- [How to complete this task]:
Review the listing and copy each line that holds the word "then".

- [Entries provided]:
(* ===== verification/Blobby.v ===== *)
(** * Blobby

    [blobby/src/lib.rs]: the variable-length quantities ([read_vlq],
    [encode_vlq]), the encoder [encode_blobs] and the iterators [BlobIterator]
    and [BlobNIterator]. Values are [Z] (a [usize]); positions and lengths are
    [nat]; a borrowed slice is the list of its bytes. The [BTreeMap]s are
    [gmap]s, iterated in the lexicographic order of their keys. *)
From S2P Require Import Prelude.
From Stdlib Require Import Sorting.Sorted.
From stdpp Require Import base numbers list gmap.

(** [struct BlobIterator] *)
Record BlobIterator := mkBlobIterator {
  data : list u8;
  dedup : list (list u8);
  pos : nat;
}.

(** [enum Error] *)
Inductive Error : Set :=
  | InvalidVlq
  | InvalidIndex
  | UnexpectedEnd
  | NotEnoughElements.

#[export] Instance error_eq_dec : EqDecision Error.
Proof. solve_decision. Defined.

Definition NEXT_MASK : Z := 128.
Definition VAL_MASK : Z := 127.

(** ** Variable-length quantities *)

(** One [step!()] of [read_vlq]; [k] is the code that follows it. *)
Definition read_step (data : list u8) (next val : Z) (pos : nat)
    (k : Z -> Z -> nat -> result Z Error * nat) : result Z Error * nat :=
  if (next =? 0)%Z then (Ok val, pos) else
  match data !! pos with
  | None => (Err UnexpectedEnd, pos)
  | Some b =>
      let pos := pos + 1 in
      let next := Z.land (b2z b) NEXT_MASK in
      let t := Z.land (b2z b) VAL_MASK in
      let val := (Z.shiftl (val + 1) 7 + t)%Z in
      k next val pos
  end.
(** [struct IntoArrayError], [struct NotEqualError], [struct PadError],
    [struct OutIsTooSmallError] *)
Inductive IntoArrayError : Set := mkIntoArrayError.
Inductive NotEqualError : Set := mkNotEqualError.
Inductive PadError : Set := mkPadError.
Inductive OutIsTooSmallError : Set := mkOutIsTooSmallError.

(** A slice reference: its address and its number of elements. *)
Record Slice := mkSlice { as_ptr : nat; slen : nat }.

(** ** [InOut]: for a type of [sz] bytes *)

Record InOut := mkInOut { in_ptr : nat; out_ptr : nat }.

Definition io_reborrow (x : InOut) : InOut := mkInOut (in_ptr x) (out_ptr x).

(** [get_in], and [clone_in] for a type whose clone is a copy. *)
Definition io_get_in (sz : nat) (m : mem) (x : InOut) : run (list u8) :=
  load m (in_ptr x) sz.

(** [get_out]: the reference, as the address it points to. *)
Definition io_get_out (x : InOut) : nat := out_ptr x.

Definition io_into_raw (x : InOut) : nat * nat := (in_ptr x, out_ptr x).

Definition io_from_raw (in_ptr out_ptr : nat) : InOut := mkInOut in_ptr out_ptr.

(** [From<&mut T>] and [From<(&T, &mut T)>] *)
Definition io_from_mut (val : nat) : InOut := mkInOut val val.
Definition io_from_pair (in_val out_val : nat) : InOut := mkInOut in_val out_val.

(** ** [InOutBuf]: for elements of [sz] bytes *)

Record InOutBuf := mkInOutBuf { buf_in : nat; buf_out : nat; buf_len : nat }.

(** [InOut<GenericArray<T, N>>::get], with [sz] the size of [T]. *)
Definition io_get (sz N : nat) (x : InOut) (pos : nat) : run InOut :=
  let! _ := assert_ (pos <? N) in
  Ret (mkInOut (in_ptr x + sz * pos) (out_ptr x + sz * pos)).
* * *
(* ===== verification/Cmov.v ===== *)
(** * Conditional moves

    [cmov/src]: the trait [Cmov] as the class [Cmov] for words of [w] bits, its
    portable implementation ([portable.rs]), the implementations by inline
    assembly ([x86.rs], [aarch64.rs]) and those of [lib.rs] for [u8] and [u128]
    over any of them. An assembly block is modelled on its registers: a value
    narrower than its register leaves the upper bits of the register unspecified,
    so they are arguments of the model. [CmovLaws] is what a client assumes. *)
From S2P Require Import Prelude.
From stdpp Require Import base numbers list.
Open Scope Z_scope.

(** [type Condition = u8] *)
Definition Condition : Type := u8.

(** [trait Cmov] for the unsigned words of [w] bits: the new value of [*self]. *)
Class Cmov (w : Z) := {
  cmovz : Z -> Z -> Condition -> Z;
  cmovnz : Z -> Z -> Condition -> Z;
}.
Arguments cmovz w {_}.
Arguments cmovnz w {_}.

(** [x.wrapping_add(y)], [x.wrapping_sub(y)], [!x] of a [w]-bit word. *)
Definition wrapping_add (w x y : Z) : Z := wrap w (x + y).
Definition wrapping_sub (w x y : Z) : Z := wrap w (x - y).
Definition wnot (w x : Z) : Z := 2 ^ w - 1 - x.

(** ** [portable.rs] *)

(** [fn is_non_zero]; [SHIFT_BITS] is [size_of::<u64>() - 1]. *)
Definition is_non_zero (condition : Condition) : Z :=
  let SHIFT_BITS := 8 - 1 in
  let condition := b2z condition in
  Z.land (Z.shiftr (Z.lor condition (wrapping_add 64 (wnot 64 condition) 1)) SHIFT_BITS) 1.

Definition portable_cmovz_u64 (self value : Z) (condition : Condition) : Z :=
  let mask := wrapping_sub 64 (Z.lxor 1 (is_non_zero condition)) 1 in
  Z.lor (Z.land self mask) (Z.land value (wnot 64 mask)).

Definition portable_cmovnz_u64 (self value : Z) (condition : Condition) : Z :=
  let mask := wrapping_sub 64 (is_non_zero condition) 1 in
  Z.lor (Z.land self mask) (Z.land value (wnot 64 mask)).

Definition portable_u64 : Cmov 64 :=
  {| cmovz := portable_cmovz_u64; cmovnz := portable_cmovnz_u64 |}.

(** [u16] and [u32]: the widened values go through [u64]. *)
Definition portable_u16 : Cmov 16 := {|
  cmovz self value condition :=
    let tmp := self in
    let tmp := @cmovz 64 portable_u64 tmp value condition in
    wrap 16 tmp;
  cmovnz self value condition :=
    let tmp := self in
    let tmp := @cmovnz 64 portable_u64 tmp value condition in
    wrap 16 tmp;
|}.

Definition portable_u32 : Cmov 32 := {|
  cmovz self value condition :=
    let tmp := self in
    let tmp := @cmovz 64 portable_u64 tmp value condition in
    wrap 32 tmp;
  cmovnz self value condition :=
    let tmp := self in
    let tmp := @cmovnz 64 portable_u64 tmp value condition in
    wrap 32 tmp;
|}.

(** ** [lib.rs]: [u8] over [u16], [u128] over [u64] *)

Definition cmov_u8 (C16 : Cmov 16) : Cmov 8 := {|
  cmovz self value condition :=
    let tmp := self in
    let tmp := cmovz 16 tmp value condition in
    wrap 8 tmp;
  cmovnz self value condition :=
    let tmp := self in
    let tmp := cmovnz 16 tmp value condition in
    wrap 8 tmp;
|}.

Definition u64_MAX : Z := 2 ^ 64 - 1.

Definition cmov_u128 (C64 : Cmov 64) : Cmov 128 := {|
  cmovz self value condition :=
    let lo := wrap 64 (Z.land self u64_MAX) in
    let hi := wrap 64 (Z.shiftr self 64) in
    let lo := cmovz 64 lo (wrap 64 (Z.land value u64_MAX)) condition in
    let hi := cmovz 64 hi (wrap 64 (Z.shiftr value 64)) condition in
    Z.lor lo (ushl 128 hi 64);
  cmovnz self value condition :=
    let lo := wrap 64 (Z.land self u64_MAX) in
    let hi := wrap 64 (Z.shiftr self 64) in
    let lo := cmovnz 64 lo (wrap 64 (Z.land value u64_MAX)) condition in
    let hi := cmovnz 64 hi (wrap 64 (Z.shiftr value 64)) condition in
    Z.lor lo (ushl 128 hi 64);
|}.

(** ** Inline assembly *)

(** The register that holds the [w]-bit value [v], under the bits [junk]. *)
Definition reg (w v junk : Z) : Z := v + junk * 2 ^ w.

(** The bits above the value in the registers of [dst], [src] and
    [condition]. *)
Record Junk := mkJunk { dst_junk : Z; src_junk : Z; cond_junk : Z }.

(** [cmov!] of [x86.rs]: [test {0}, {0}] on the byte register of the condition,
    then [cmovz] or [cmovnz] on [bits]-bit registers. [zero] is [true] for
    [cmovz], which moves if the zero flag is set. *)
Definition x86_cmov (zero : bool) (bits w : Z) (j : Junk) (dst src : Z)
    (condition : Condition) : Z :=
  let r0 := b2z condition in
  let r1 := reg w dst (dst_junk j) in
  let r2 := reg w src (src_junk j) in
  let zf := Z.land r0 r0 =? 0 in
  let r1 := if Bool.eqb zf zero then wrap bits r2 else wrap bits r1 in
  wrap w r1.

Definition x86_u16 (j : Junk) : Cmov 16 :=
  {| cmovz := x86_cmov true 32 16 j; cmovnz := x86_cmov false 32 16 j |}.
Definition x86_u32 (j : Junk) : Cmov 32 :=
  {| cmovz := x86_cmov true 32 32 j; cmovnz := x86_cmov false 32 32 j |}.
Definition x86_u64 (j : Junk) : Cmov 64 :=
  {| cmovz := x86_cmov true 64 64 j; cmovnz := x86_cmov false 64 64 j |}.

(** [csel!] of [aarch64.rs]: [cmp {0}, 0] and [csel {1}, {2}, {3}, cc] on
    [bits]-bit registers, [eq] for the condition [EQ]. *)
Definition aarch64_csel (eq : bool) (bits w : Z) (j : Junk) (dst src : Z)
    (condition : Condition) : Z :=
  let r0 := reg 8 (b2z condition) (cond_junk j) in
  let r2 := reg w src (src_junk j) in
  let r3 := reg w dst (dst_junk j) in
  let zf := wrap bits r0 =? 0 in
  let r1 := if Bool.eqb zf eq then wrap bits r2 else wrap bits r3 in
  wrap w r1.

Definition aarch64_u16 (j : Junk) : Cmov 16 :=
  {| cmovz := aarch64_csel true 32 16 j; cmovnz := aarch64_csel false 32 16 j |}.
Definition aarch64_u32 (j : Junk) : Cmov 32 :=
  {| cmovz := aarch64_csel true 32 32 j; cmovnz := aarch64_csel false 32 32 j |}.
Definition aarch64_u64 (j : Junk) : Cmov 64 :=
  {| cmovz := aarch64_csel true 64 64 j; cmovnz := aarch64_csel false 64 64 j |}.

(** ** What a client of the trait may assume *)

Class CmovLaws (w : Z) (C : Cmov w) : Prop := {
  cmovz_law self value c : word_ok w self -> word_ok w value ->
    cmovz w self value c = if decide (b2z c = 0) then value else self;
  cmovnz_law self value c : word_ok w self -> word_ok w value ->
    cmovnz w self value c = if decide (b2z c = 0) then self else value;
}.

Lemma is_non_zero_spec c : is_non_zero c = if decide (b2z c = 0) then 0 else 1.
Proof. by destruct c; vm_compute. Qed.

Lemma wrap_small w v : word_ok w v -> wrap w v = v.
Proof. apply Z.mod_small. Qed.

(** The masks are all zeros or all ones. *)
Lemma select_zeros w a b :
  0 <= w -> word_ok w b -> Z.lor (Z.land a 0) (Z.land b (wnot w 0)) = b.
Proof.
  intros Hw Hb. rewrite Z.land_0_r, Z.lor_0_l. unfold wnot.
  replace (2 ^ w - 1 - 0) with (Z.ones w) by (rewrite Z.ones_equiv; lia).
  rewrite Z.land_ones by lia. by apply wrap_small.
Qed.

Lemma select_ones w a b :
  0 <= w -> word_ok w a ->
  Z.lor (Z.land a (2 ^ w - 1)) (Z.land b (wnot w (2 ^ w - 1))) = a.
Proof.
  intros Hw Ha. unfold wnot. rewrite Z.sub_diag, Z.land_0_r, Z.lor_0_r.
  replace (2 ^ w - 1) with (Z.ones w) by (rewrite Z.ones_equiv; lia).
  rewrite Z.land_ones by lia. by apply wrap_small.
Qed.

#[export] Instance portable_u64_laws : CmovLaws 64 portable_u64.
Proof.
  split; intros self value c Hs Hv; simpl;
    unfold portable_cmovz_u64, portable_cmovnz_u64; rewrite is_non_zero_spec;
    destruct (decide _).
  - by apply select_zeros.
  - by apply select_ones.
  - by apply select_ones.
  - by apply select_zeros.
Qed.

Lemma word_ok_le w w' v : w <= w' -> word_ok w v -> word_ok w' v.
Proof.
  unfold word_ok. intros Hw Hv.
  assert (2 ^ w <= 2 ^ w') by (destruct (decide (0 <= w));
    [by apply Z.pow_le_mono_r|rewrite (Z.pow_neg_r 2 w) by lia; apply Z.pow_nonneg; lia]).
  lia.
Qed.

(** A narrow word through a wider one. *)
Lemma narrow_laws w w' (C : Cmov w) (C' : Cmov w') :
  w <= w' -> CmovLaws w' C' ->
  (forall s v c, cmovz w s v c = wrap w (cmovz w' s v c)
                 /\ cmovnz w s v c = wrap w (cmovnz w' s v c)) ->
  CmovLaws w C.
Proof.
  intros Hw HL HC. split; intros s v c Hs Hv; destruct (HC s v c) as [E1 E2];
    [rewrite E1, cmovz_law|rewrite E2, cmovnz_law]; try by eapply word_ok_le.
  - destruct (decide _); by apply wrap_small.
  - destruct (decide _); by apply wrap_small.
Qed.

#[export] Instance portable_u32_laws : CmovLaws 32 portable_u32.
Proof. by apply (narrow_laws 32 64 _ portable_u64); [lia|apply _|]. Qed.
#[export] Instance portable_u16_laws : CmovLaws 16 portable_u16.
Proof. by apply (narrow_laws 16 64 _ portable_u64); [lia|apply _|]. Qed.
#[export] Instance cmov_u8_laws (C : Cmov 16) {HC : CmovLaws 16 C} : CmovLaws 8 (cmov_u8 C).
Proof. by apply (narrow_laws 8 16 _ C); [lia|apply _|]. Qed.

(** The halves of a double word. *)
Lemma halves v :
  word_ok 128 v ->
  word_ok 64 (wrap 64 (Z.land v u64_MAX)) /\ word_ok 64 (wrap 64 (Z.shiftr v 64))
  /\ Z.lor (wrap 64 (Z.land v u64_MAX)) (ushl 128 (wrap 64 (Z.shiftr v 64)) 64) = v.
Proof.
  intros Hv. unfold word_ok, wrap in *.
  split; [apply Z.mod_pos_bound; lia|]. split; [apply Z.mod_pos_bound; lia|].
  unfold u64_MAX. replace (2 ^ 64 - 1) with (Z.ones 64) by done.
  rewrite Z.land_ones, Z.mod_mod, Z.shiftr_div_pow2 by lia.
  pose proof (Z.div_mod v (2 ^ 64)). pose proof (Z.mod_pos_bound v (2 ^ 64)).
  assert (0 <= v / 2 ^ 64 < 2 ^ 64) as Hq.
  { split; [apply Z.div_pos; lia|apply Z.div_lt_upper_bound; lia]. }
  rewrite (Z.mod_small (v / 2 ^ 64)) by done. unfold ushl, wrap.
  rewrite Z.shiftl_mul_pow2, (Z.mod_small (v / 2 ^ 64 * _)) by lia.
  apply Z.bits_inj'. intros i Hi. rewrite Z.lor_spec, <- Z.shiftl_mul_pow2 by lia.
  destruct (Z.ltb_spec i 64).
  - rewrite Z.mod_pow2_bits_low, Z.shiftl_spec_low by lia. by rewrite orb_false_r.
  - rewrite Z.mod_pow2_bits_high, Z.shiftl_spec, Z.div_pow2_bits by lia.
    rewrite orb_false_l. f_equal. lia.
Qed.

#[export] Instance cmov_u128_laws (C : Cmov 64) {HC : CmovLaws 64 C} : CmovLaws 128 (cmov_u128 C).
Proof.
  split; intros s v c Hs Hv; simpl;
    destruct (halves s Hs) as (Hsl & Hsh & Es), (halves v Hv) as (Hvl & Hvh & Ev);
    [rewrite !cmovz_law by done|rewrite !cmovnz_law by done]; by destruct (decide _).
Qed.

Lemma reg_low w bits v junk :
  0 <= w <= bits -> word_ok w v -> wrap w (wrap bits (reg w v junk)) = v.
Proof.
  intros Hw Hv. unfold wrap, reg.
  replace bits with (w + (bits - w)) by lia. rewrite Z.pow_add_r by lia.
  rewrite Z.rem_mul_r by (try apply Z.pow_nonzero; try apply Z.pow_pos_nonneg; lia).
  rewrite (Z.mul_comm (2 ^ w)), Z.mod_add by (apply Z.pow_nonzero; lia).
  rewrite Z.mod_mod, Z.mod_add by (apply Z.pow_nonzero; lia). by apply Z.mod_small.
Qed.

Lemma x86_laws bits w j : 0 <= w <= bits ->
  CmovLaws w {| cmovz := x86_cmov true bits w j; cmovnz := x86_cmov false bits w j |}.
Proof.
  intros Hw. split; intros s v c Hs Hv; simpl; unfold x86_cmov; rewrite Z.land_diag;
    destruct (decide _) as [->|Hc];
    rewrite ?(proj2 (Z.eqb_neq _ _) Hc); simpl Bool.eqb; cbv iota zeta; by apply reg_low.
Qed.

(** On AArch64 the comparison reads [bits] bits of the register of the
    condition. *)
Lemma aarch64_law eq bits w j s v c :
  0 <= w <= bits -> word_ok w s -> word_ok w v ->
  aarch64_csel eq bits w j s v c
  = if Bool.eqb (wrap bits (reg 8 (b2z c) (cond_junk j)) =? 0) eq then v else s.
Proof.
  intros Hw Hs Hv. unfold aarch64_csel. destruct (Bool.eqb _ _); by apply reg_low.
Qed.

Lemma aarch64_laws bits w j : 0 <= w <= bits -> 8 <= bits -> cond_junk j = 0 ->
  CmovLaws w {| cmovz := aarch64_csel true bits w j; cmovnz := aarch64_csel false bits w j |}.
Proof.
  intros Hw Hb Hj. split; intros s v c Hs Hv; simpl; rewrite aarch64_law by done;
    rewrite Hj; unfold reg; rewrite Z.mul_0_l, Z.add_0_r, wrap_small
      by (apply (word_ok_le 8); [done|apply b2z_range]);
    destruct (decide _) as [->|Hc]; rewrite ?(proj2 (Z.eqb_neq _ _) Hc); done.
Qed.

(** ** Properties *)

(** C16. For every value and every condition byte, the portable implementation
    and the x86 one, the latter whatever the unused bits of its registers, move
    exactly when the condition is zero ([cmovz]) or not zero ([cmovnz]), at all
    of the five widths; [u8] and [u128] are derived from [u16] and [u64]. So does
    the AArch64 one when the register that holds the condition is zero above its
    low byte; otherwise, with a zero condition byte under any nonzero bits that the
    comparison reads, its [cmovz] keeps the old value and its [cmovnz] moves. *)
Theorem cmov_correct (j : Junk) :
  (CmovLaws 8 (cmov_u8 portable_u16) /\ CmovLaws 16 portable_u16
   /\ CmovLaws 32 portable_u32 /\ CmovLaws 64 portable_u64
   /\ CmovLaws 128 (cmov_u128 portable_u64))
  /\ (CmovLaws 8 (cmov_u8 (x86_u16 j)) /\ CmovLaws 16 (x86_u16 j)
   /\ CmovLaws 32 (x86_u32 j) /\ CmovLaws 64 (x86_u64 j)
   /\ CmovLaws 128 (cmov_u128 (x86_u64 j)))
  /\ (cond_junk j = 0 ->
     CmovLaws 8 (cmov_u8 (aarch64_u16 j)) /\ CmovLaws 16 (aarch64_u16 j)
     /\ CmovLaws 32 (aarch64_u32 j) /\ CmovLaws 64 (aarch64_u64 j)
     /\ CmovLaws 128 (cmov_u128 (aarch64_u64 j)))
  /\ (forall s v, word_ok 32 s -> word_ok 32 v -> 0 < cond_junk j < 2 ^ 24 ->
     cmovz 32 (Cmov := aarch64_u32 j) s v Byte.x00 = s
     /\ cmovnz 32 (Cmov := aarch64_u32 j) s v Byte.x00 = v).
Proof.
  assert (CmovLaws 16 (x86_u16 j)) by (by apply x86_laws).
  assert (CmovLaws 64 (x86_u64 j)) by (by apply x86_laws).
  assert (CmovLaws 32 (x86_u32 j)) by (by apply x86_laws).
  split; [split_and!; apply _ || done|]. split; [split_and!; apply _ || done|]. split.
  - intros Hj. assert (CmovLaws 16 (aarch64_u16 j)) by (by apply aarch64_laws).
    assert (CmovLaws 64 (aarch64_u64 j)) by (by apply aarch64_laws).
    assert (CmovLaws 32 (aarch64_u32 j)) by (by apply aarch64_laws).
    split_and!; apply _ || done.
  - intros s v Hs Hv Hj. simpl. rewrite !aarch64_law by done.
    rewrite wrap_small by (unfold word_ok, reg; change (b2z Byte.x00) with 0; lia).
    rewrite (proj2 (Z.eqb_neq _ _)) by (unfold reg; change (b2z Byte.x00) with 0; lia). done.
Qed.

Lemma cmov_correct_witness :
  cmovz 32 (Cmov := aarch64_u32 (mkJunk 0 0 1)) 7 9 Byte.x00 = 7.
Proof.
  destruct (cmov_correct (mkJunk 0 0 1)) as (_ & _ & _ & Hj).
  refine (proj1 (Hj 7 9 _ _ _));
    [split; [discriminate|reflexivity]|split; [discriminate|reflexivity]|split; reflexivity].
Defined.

- [Answer to the problem]:
  if (next =? 0)%Z then (Ok val, pos) else
    then [cmovz] or [cmovnz] on [bits]-bit registers. [zero] is [true] for
  let r1 := if Bool.eqb zf zero then wrap bits r2 else wrap bits r1 in
  let r1 := if Bool.eqb zf eq then wrap bits r2 else wrap bits r3 in
    cmovz w self value c = if decide (b2z c = 0) then value else self;
    cmovnz w self value c = if decide (b2z c = 0) then self else value;
Lemma is_non_zero_spec c : is_non_zero c = if decide (b2z c = 0) then 0 else 1.
  = if Bool.eqb (wrap bits (reg 8 (b2z c) (cond_junk j)) =? 0) eq then v else s.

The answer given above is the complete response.